Legal Eagle Eye Newsletter for the Nursing Profession

December 1997

   Quick Summary: The patient was getting up six or seven times a night. The bathroom floor was wet. She fell and broke her femur.  The patient had been showered earlier that day. Nurses had checked on the patient twice each shift, but there was nothing in the nursing notes that the bathroom floor had been wiped or inspected.  DISTRICT COURT OF APPEAL OF FLORIDA, 1997.

    The seventy-two year old patient had been in the hospital for seven days following hip surgery. She was showered by a nurse in the bathroom of her private hospital room earlier in the day.

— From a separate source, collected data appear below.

(** * Reference convolution kernel of armnn: [ConvImpl.hpp]

    A shallow embedding of [armnn::ConvImpl] (the implementation shared by
    normal and depthwise convolution) in its quantized instantiation
    [InputType = uint8_t], [BiasType = AccumulatorType = int32_t], and of the
    integer part of [QuantizedMultiplierSmallerThanOne].

    Conventions:
    - [unsigned int] values are [Z] in [0, 2^32); every unsigned operation is
      written with its wrap-around ([+u], [*u], [-u]);
    - [int32_t] values are [Z]; signed overflow has no defined result in C++
      and is an explicit [UndefinedBehaviour] outcome;
    - buffers are lists read and written by index; an access outside the
      buffer is [UndefinedBehaviour] as well;
    - [boost::numeric_cast] raises [BadNumericCast] when the value does not
      fit the target type; [BOOST_ASSERT] raises [AssertionFailure];
    - [float] is kept abstract: the kernel only multiplies and divides the
      scales, compares one with [0.0f] and hands the quotient to the
      multiplier's constructor. *)

From stdpp Require Import base list numbers.
From Stdlib Require Import ZArith Lia QArith.
From Stdlib Require Strings.String.
Local Open Scope Z_scope.

(** ** Outcomes of a run *)

Inductive error : Set :=
| AssertionFailure      (* BOOST_ASSERT failed *)
| BadNumericCast        (* boost::numeric::bad_numeric_cast thrown *)
| UndefinedBehaviour    (* signed overflow, division by zero, wild access *)
| OutOfFuel.            (* the model's loop bound was too small *)

Inductive outcome (A : Type) : Type :=
| Ok (a : A)
| Err (e : error).
Arguments Ok {A} a.
Arguments Err {A} e.

#[global] Instance outcome_ret : MRet outcome := fun A a => Ok a.
#[global] Instance outcome_bind : MBind outcome := fun A B f m =>
  match m with
  | Ok a => f a
  | Err e => Err e
  end.

(** ** Machine integers *)

Definition UINT_MODULUS : Z := 2 ^ 32.
Definition INT32_MIN : Z := - 2 ^ 31.
Definition INT32_MAX : Z := 2 ^ 31 - 1.

(** Wrap-around of [unsigned int]. *)
Definition u32 (z : Z) : Z := z mod UINT_MODULUS.

Definition uadd (a b : Z) : Z := u32 (a + b).
Definition usub (a b : Z) : Z := u32 (a - b).
Definition umul (a b : Z) : Z := u32 (a * b).
Infix "+u" := uadd (at level 50, left associativity).
Infix "-u" := usub (at level 50, left associativity).
Infix "*u" := umul (at level 40, left associativity).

    The District Court of Appeal of Florida detailed the procedure a nurse should follow for showering a patient. The patient is transferred to a special shower chair and wheeled into the bathroom. While the patient is being showered, the nurse places a bath blanket on the floor to keep the floor dry.

    When the patient has been showered and dried, the patient is wheeled out of the bathroom and transferred out of the shower chair back into bed or into a chair or wheelchair. Once the patient is secure, the nurse is to go back into the patient’s bathroom to clean up any water remaining on the floor outside the shower area, the court said.

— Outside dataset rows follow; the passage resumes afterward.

Definition ready : world (B := backend) :=
  {| w_vars := Some init_vars; w_rng := 1%nat; w_log := [] |}.

(** The object built for batches of two sequences of three numbers. *)
Definition self : MLE_Hawkes_Generator :=
  match MLE_Hawkes_Generator_init G2 2 3 None 1 with
  | inr s => s
  | inl _ =>
      {| batch_size := 0%nat;
         input_seqs := {| ph_rows := 0%nat; ph_dim := 0%nat |};
         cost := fun _ _ => tr_ret 0;
         optimizer := {| op_lr := 0; op_loss := fun _ _ => tr_ret 0 |} |}
  end.

(** Globals that disagree with the batch size of [self]. *)
Definition G1 : globals := {| g_batch_size := Some 1%nat |}.
Definition G0 : globals := {| g_batch_size := Some 0%nat |}.

(** 105 sequences: the five above, 21 times. *)
Definition many_seqs : list (list (list Z)) :=
  flat_map (fun _ : nat => expert_seqs) (seq 0 21).

(** [seqA] with its padding moved and changed. *)
Definition seqA' : list (list Z) := [[0; 8; 8]; [1; 5; 5]; [-3; 1; 1]; [2; 6; 6]]%Z.

End Toy.


(** ** Properties *)

Section Properties.

Context {B : Backend}.

(** *** Lists *)

Lemma in_firstn_in {A : Type} (n : nat) (l : list A) (x : A) :
  In x (firstn n l) -> In x l.
Proof.
  intros H. rewrite <- (firstn_skipn n l). apply in_or_app. left. exact H.
Qed.

(** *** Masking and the scan *)

Lemma boolean_mask_valid (s : sequence) :
  boolean_mask s (mask_t s) = valid_events s.
Proof.
  unfold boolean_mask, mask_t, times, valid_events.
  induction s as [|r s IH]; simpl; [reflexivity|].
  unfold valid at 1.
  destruct (gt0 (time r)); simpl; rewrite IH; reflexivity.
Qed.

Lemma range2_1 (n : nat) : range2 1 (n + 1) = seq 1 n.
Proof. unfold range2. f_equal. lia. Qed.

Lemma range_seq (n : nat) : range n = seq 0 n.
Proof. unfold range, range2. f_equal. lia. Qed.

(** A scan whose step ignores the accumulator. *)
Lemma scan_loop_ignore {A E : Type} (h : E -> traced A) (elems : list E)
      (a : A) (outs : list A) :
  scan_loop (fun _ e => h e) elems a outs =
  ((fold_left (fun _ e => value (h e)) elems a,
    outs ++ map (fun e => value (h e)) elems),
   flat_map (fun e => calls (h e)) elems).
Proof.
  revert a outs.
  induction elems as [|e elems IH]; intros a outs; simpl.
  - unfold tr_ret. rewrite app_nil_r. reflexivity.
  - unfold tr_bind. destruct (h e) as [v l] eqn:He.
    rewrite IH. simpl. rewrite <- app_assoc. reflexivity.
Qed.

Lemma scan_terms_eq (k : option nat) (init : scalar) (s : sequence) (theta : vars) :
  scan_terms k init s theta =
  (map (term theta k s) (seq 1 (length (valid_events s))),
   map (term_call theta k s) (seq 1 (length (valid_events s)))).
Proof.
  unfold scan_terms, scan, tr_map.
  rewrite boolean_mask_valid, range2_1.
  rewrite (scan_loop_ignore
             (fun i => pdf_op theta (firstn i (valid_events s)) k)).
  unfold tr_bind, tr_ret. simpl. rewrite app_nil_r.
  reflexivity.
Qed.

Lemma seq_loglik_eq (k : option nat) (init : scalar) (s : sequence) (theta : vars) :
  seq_loglik k init s theta =
  (seq_sum theta k s, seq_calls theta k s).
Proof.
  unfold seq_loglik, tr_map. rewrite scan_terms_eq.
  unfold tr_bind, tr_ret. simpl. rewrite app_nil_r. reflexivity.
Qed.


Lemma fold_terms_eq (theta : vars) (k : option nat) (f : nat -> sequence)
      (elems : list nat) (acc : scalar) :
  fold_terms (fun i => pdf_op theta (f i) k) elems acc =
  (fold_left add (map (fun i => log_conditional_pdf theta (f i) k) elems) acc,
   map (fun i => {| call_vars := theta; call_points := f i; call_k := k |}) elems).
Proof.
  revert acc.
  induction elems as [|i elems IH]; intros acc; simpl; [reflexivity|].
  unfold tr_bind, pdf_op. rewrite IH. reflexivity.
Qed.

(** *** The loop of [log_likelihood] over the batch *)

Lemma scanned_all (feed : list sequence) : scanned (length feed) feed = feed.
Proof.
  unfold scanned.
  apply nth_ext with (d := []) (d' := []).
  - rewrite length_map, length_seq. reflexivity.
  - intros n Hn. rewrite length_map, length_seq in Hn.
    rewrite nth_indep with (d' := nth 0 feed []) by (rewrite length_map, length_seq; lia).
    rewrite map_nth with (d := 0). rewrite seq_nth by lia. reflexivity.
Qed.

(** The value and the calls of the tensor that the loop has built, when it
    was built without an exception. *)
Lemma loglik_loop_inv (ph : placeholder) (k : option nat) (elems : list nat) :
  forall (acc loglikli : tensor scalar),
    py_for elems (log_likelihood_body ph k) acc = inr loglikli ->
    Forall (fun b => b < ph_rows ph /\ 1 <= ph_dim ph) elems /\
    forall theta feed,
      loglikli theta feed =
      (fold_left add (map (fun b => seq_sum theta k (nth b feed [])) elems)
                 (value (acc theta feed)),
       calls (acc theta feed) ++
       flat_map (fun b => seq_calls theta k (nth b feed [])) elems).
Proof.
  induction elems as [|b elems IH]; intros acc loglikli H; simpl in H.
  - inversion H; subst. split; [constructor|].
    intros theta feed. simpl. rewrite app_nil_r.
    destruct (loglikli theta feed); reflexivity.
  - unfold log_likelihood_body at 1, slice_b in H.
    destruct ((b <? ph_rows ph) && (1 <=? ph_dim ph)) eqn:Hc; simpl in H;
      [|discriminate].
    apply IH in H. destruct H as [HF H]. split.
    + constructor; [|exact HF].
      apply andb_prop in Hc. destruct Hc as [H1 H2].
      apply Nat.ltb_lt in H1. apply Nat.leb_le in H2. auto.
    + intros theta feed. rewrite H. simpl.
      destruct (acc theta feed) as [v l]. simpl.
      unfold tr_ret at 1. rewrite seq_loglik_eq. simpl.
      rewrite app_nil_r, <- app_assoc. reflexivity.
Qed.

Lemma loglik_loop_ok (ph : placeholder) (k : option nat) (elems : list nat) :
  Forall (fun b => b < ph_rows ph /\ 1 <= ph_dim ph) elems ->
  forall (acc : tensor scalar),
    exists loglikli,
      py_for elems (log_likelihood_body ph k) acc = inr loglikli.
Proof.
  induction 1 as [|b elems [H1 H2] _ IH]; intros acc; simpl.
  - eexists; reflexivity.
  - unfold log_likelihood_body at 1, slice_b.
    apply Nat.ltb_lt in H1. apply Nat.leb_le in H2.
    rewrite H1, H2. simpl. apply IH.
Qed.

Lemma loglik_loop_fail (ph : placeholder) (k : option nat) (elems : list nat) :
  Exists (fun b => ph_rows ph <= b \/ ph_dim ph = 0) elems ->
  forall (acc : tensor scalar),
    py_for elems (log_likelihood_body ph k) acc = inl ValueError.
Proof.
  intros HE acc.
  destruct (py_for elems _ acc) as [e|ll] eqn:H.
  - revert acc H. clear HE.
    induction elems as [|b elems IH]; intros acc H; simpl in H; [discriminate|].
    unfold log_likelihood_body at 1, slice_b in H.
    destruct ((b <? ph_rows ph) && (1 <=? ph_dim ph)); simpl in H.
    + eapply IH; eassumption.
    + inversion H. reflexivity.
  - apply loglik_loop_inv in H. destruct H as [HF _].
    apply Exists_exists in HE. destruct HE as [b [Hin Hb]].
    rewrite Forall_forall in HF. apply HF in Hin. lia.
Qed.

(** [log_likelihood] under a bound global [batch_size]. *)
Lemma log_likelihood_inv (G : globals) (ph : placeholder) (k : option nat)
      (loglikli : tensor scalar) :
  log_likelihood G ph k = inr loglikli ->
  exists g,
    g_batch_size G = Some g /\
    (g <= ph_rows ph /\ (g = 0 \/ 1 <= ph_dim ph)) /\
    forall theta feed,
      loglikli theta feed =
      (fold_left add (map (seq_sum theta k) (scanned g feed)) zero,
       flat_map (seq_calls theta k) (scanned g feed)).
Proof.
  unfold log_likelihood, lookup_batch_size.
  destruct (g_batch_size G) as [g|]; simpl; [|discriminate].
  intros H. exists g. split; [reflexivity|].
  apply loglik_loop_inv in H. destruct H as [HF H].
  rewrite range_seq in HF. rewrite Forall_forall in HF. split.
  - destruct g as [|g]; [lia|].
    assert (Hin : In g (seq 0 (S g))) by (apply in_seq; lia).
    apply HF in Hin. lia.
  - intros theta feed. rewrite H. simpl. unfold scanned.
    rewrite range_seq, map_map, flat_map_concat_map, flat_map_concat_map, map_map.
    reflexivity.
Qed.

Lemma log_likelihood_ok (G : globals) (ph : placeholder) (k : option nat) (g : nat) :
  g_batch_size G = Some g -> g <= ph_rows ph -> g = 0 \/ 1 <= ph_dim ph ->
  exists loglikli, log_likelihood G ph k = inr loglikli.
Proof.
  intros HG Hg Hd. unfold log_likelihood, lookup_batch_size. rewrite HG. simpl.
  apply loglik_loop_ok. rewrite range_seq. apply Forall_forall.
  intros b Hb. apply in_seq in Hb. lia.
Qed.


(** *** The log-likelihood of a batch *)

(** C1. When the graph is built for batches of [B] sequences (the bound name
    [batch_size] is the placeholder's first dimension), [log_likelihood]
    returns a tensor; on every batch of [B] sequences its value is the sum,
    over the sequences [b] of the batch, of the per-sequence sum of the terms
    [log_conditional_pdf(truncSeq[0:i], cutoff)], [i = 1 .. L_b], where
    [truncSeq] is the compacted sequence of the valid events of [b] and [L_b]
    its length; the density is called once for each of these terms. *)
Theorem log_likelihood_total (G : globals) (ph : placeholder) (k : option nat) :
  g_batch_size G = Some (ph_rows ph) ->
  1 <= ph_dim ph ->
  exists loglikli,
    log_likelihood G ph k = inr loglikli /\
    forall theta feed,
      length feed = ph_rows ph ->
      value (loglikli theta feed) =
      fold_left add
        (map (fun s =>
                fold_left add
                  (map (fun i => log_conditional_pdf theta (firstn i (valid_events s)) k)
                       (seq 1 (length (valid_events s))))
                  zero)
             feed)
        zero /\
      map call_points (calls (loglikli theta feed)) =
      flat_map (fun s => map (fun i => firstn i (valid_events s))
                             (seq 1 (length (valid_events s))))
               feed.
Proof.
  intros HG Hd.
  destruct (log_likelihood_ok G ph k HG) as [ll Hll]; [lia | right; exact Hd |].
  exists ll. split; [exact Hll|].
  intros theta feed Hlen.
  destruct (log_likelihood_inv G ph k Hll) as [g [HG' [_ Heq]]].
  rewrite HG in HG'. inversion HG'; subst g.
  rewrite Heq, <- Hlen, scanned_all. simpl. split; [reflexivity|].
  unfold seq_calls, term_call.
  rewrite !flat_map_concat_map, concat_map, !map_map.
  f_equal. apply map_ext. intros s. rewrite map_map. reflexivity.
Qed.

(** C2. An event is kept iff its time passes the test [> 0]; for every
    sequence the prefixes passed to the density are the first [i] valid
    events in their original order, for [i = 1 .. L], so their number is the
    count of the events with a positive time and no event whose time fails
    the test is in any of them; the calls of a whole batch are those of its
    sequences, so the same holds for every prefix passed for the batch. *)
Theorem masking_correct (G : globals) (ph : placeholder) (k : option nat)
        (loglikli : tensor scalar) (theta : vars) (feed : tensor3) :
  log_likelihood G ph k = inr loglikli ->
  (forall (s : sequence) (i : nat),
      i < length s ->
      (nth i (mask_t s) 0%Z <> 0%Z <-> gt0 (time (nth i s [])) = true)) /\
  (forall (s : sequence) (r : row),
      In r (boolean_mask s (mask_t s)) <-> In r s /\ gt0 (time r) = true) /\
  (forall (s : sequence) (init : scalar),
      map call_points (calls (seq_loglik k init s theta)) =
      map (fun i => firstn i (filter (fun r => gt0 (time r)) s))
          (seq 1 (length (filter (fun r => gt0 (time r)) s)))) /\
  (forall (s : sequence) (init : scalar),
      length (calls (seq_loglik k init s theta)) =
      length (filter (fun r => gt0 (time r)) s)) /\
  (exists g,
      g_batch_size G = Some g /\
      calls (loglikli theta feed) =
      flat_map (fun s => calls (seq_loglik k zero s theta)) (scanned g feed)) /\
  (forall (c : pdf_call) (r : row),
      In c (calls (loglikli theta feed)) ->
      gt0 (time r) = false ->
      ~ In r (call_points c)).
Proof.
  intros Hll.
  assert (Hkeep : forall (s : sequence) (r : row),
             In r (valid_events s) <-> In r s /\ gt0 (time r) = true).
  { intros s r. unfold valid_events. rewrite filter_In. reflexivity. }
  assert (Hcalls : forall s init,
             calls (seq_loglik k init s theta) = seq_calls theta k s).
  { intros s init. rewrite seq_loglik_eq. reflexivity. }
  destruct (log_likelihood_inv G ph k Hll) as [g [HG [_ Heq]]].
  repeat split.
  - intros Hm. unfold mask_t, times in Hm.
    rewrite map_map in Hm.
    rewrite nth_indep with (d' := cast_float32 (gt0 (time []))) in Hm
      by (rewrite length_map; exact H).
    rewrite (map_nth (fun r => cast_float32 (gt0 (time r)))) in Hm.
    destruct (gt0 (time (nth i s []))); [reflexivity | exfalso; apply Hm; reflexivity].
  - intros Hv. unfold mask_t, times.
    rewrite map_map.
    rewrite nth_indep with (d' := cast_float32 (gt0 (time [])))
      by (rewrite length_map; exact H).
    rewrite (map_nth (fun r => cast_float32 (gt0 (time r)))).
    rewrite Hv. simpl. discriminate.
  - rewrite boolean_mask_valid in H. apply Hkeep in H. apply H.
  - rewrite boolean_mask_valid in H. apply Hkeep in H. apply H.
  - intros [H1 H2]. rewrite boolean_mask_valid. apply Hkeep. auto.
  - intros s init. rewrite Hcalls. unfold seq_calls, term_call.
    rewrite map_map. reflexivity.
  - intros s init. rewrite Hcalls. unfold seq_calls.
    rewrite length_map, length_seq. reflexivity.
  - exists g. split; [exact HG|]. rewrite Heq. simpl.
    rewrite !flat_map_concat_map. f_equal. apply map_ext.
    intros s. rewrite Hcalls. reflexivity.
  - intros c r Hc Hr Hin. rewrite Heq in Hc. simpl in Hc.
    apply in_flat_map in Hc. destruct Hc as [s [_ Hc]].
    unfold seq_calls in Hc. apply in_map_iff in Hc.
    destruct Hc as [i [Hi _]]. subst c. simpl in Hin.
    apply in_firstn_in in Hin. apply Hkeep in Hin.
    destruct Hin as [_ Hin]. congruence.
Qed.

    In this case, the patient was known by the nursing staff to waken six or seven times during the night with an urgent need to get up and go to the bathroom to urinate. The court accepted the patient’s testimony that on the night in question the patient awoke, felt the urgent need to urinate, and rang her call bell. When no one responded to her call bell, she got out of bed by herself and used her walker to get to the bathroom. She placed the walker beside the toilet while she urinated. She arose, took a step toward the walker, fell and fractured her femur, because the floor was still wet from her shower.

    In the patient’s civil lawsuit against the hospital, the trial judge exercised his prerogative to dismiss the lawsuit without submitting the issues to a jury for deliberation. The District Court of Appeal held the trial judge guilty of legal error, as it felt there were valid grounds for a civil negligence lawsuit against the hospital.

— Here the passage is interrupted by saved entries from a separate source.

(** [DiceService.roll].  Subtotals enter the totals as numbers; totals are
    added and compared as numbers.  [mainRoll] is constructed before
    [altRoll] in every branch, so it takes the first reading of the clock. *)
Definition roll (expression : string) (advantageMode : AdvantageMode) (g : Rng)
  : completion DiceRoll.DiceRollModel * Rng :=
  match DiceParser.parse expression with
  | Throw e => (Throw e, g)
  | Return parsed =>
      if negb (isValid parsed) then
        let errorMessages := Js.join "; " (map message (validationErrors parsed)) in
        (Throw (AppValidationError errorMessages), g)
      else
        match advantageMode with
        | NONE =>
            let (results, g') := rollAll (diceGroups parsed) g in
            let total :=
              Js.add
                (Js.reduceAdd (fun result => Js.ofInteger (subtotal result)) results)
                (Js.reduceAdd (fun m => m) (modifiers parsed)) in
            (Return (newDiceRollModel expression results (modifiers parsed) total
                       advantageMode 0%nat), g')
        | _ =>
            match diceGroups parsed with
            | [diceGroup] =>
                let '((primary, alternate), g') := rollWithAdvantage diceGroup g in
                let primaryTotal :=
                  Js.add (Js.ofInteger (subtotal primary))
                         (Js.reduceAdd (fun m => m) (modifiers parsed)) in
                let alternateTotal :=
                  Js.add (Js.ofInteger (subtotal alternate))
                         (Js.reduceAdd (fun m => m) (modifiers parsed)) in
                let mk rs t reading :=
                  newDiceRollModel expression [rs] (modifiers parsed) t advantageMode
                    reading in
                let (mainRoll, altRoll) :=
                  match advantageMode with
                  | ADVANTAGE =>
                      if Js.geb primaryTotal alternateTotal
                      then (mk primary primaryTotal 0%nat, mk alternate alternateTotal 1%nat)
                      else (mk alternate alternateTotal 0%nat, mk primary primaryTotal 1%nat)
                  | _ =>
                      if Js.leb primaryTotal alternateTotal
                      then (mk primary primaryTotal 0%nat, mk alternate alternateTotal 1%nat)
                      else (mk alternate alternateTotal 0%nat, mk primary primaryTotal 1%nat)
                  end in
                (Return (DiceRoll.setAlternateRoll mainRoll altRoll), g')
            | _ =>
                (Throw (AppValidationError
                    "Advantage/disadvantage only supports single dice group (e.g., 1d20)"), g)
            end
        end
  end.

End Rolling.

Arguments rollLoop {Rng} randomInt n sides rolls g.
Arguments rollDiceGroup {Rng} randomInt diceGroup g.
Arguments rollWithAdvantage {Rng} randomInt diceGroup g.
Arguments rollAll {Rng} randomInt groups g.
Arguments roll {Rng} randomInt now expression advantageMode g.

(** A scripted generator for examples: the state is the list of raw draws
    still to come; [randomInt min max] maps the next one into [[min, max)]
    and repeats [min] once the script is used up. *)
Definition scriptedInt (lo hi : Z) (g : list Z) : Z * list Z :=
  match g with
  | [] => (lo, [])
  | x :: g' => (lo + x mod (hi - lo), g')
  end.

(** A clock for examples: successive readings one millisecond apart. *)
Definition sampleClock (k : nat) : string :=
  match k with
  | O => "2026-02-06T12:34:56.789Z"
  | _ => "2026-02-06T12:34:56.790Z"
  end.

(** ** The matches of an input, as a list *)

Module Tokens.
Import Js DicePattern DiceParser.

(** Every match the loop of [parse] would see if it ran to the end of the
    input: the successive results of [exec]. *)
Equations? tokens (input : string) : list RegExpMatch
  by wf (String.length input) lt :=
  tokens input with inspect (exec input) := {
    | exist _ None _ => []
    | exist _ (Some (m, rest)) Hexec => m :: tokens rest }.
Proof. eapply exec_shorter; eassumption. Qed.

(** The loop body run over a list of matches, stopping at the first throw. *)
Fixpoint runBody (ms : list RegExpMatch) (st : Locals) : completion Locals :=
  match ms with
  | [] => Return st
  | m :: ms' =>
      match loopBody m st with
      | Throw e => Throw e
      | Return st' => runBody ms' st'
      end
  end.

(** The string the loop scans: [expression.trim().toLowerCase()]. *)
Definition trimmedOf (expression : string) : string := toLowerCase (trim expression).

(** The integer a run of digits spells. *)
Definition decimalValue (s : string) : Z := digitsValue 0 s.

(** The count and sides a match spells when it is a dice-group token. *)
Definition diceOf (m : RegExpMatch) : option (Z * Z) :=
  match g_count m, g_sides m with
  | Some (String c cs), Some (String d ds) =>
      Some (decimalValue (String c cs), decimalValue (String d ds))
  | _, _ => None
  end.

(** A dice-group token over the resource limits. *)
Definition exceedsLimit (m : RegExpMatch) : Prop :=
  exists c s, diceOf m = Some (c, s) /\ (c > MAX_DICE \/ s > MAX_SIDES).

End Tokens.

(** ** Vocabulary of the statements *)

(** Two results of [parse] that agree on everything but [original]. *)
Definition sameStructure (a b : completion DiceExpressionModel) : Prop :=
  match a, b with
  | Return x, Return y =>
      diceGroups x = diceGroups y /\ modifiers x = modifiers y /\
      isValid x = isValid y /\ validationErrors x = validationErrors y
  | Throw e, Throw e' => e = e'
  | _, _ => False
  end.

Fixpoint allWhiteSpace (s : string) : bool :=
  match s with
  | EmptyString => true
  | String c s' => Js.isWhiteSpace c && allWhiteSpace s'
  end.

Fixpoint allDigits (s : string) : bool :=
  match s with
  | EmptyString => true
  | String c s' => Js.isDigit c && allDigits s'
  end.

Definition startsWithDigit (s : string) : bool :=
  match s with
  | EmptyString => false
  | String c _ => Js.isDigit c
  end.

(** The two token shapes, as whole strings: digits, [d], digits; or a sign
    and digits. *)
Definition diceShape (t : string) : Prop :=
  exists c cs x d ds,
    t = String c cs ++ String x (String d ds) /\
    allDigits (String c cs) = true /\ DicePattern.isD x = true /\
    allDigits (String d ds) = true.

    In general, the court stated, a hospital is legally bound to exercise toward a patient such reasonable care as the patient’s known condition may require, the degree of care being in proportion to the patient’s known physical and mental impairments.

    Applying this general statement to the facts of this case, the court ruled it was the nurse’s responsibility, given the patient’s unsteadiness on her feet and her propensity to get up to the bathroom unassisted at night when she felt an urgency to urinate, to ascertain that the water had been wiped up from the bathroom floor after her shower, and to document that fact in the nursing notes. Pivar vs. Hospital, 699 So. 2d 273 (Fla. App., 1997).